# Input for this task:

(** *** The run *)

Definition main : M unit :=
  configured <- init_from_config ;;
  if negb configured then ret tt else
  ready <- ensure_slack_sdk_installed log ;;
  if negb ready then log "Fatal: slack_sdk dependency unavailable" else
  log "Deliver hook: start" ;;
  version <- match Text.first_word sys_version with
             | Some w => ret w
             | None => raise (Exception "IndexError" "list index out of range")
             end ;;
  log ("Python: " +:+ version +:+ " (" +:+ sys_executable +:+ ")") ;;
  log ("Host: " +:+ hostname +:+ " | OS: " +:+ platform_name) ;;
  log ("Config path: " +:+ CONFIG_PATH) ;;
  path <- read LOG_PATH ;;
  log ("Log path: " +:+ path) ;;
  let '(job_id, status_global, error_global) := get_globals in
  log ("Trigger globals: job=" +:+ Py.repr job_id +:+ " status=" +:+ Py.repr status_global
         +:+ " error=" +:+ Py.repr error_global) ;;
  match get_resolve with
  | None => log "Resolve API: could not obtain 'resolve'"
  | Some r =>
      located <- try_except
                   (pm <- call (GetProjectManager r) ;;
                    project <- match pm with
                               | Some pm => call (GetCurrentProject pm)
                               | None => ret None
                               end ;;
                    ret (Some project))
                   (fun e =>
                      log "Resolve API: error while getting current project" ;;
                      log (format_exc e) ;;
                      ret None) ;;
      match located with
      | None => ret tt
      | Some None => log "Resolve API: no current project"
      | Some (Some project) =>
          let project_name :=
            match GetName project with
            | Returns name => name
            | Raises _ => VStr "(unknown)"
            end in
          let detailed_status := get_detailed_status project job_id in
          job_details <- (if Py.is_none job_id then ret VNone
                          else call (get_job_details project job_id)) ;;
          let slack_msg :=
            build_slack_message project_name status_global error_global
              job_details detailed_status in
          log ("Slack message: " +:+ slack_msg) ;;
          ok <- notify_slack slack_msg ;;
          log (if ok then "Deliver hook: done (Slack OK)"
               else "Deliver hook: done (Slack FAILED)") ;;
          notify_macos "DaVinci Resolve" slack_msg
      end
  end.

# Assignment:
From the records above, copy out the line with "build_slack_message project_name status_global", the line with "log (if ok then", and every line between them, word for word.

# Solved exercise:
            build_slack_message project_name status_global error_global
              job_details detailed_status in
          log ("Slack message: " +:+ slack_msg) ;;
          ok <- notify_slack slack_msg ;;
          log (if ok then "Deliver hook: done (Slack OK)"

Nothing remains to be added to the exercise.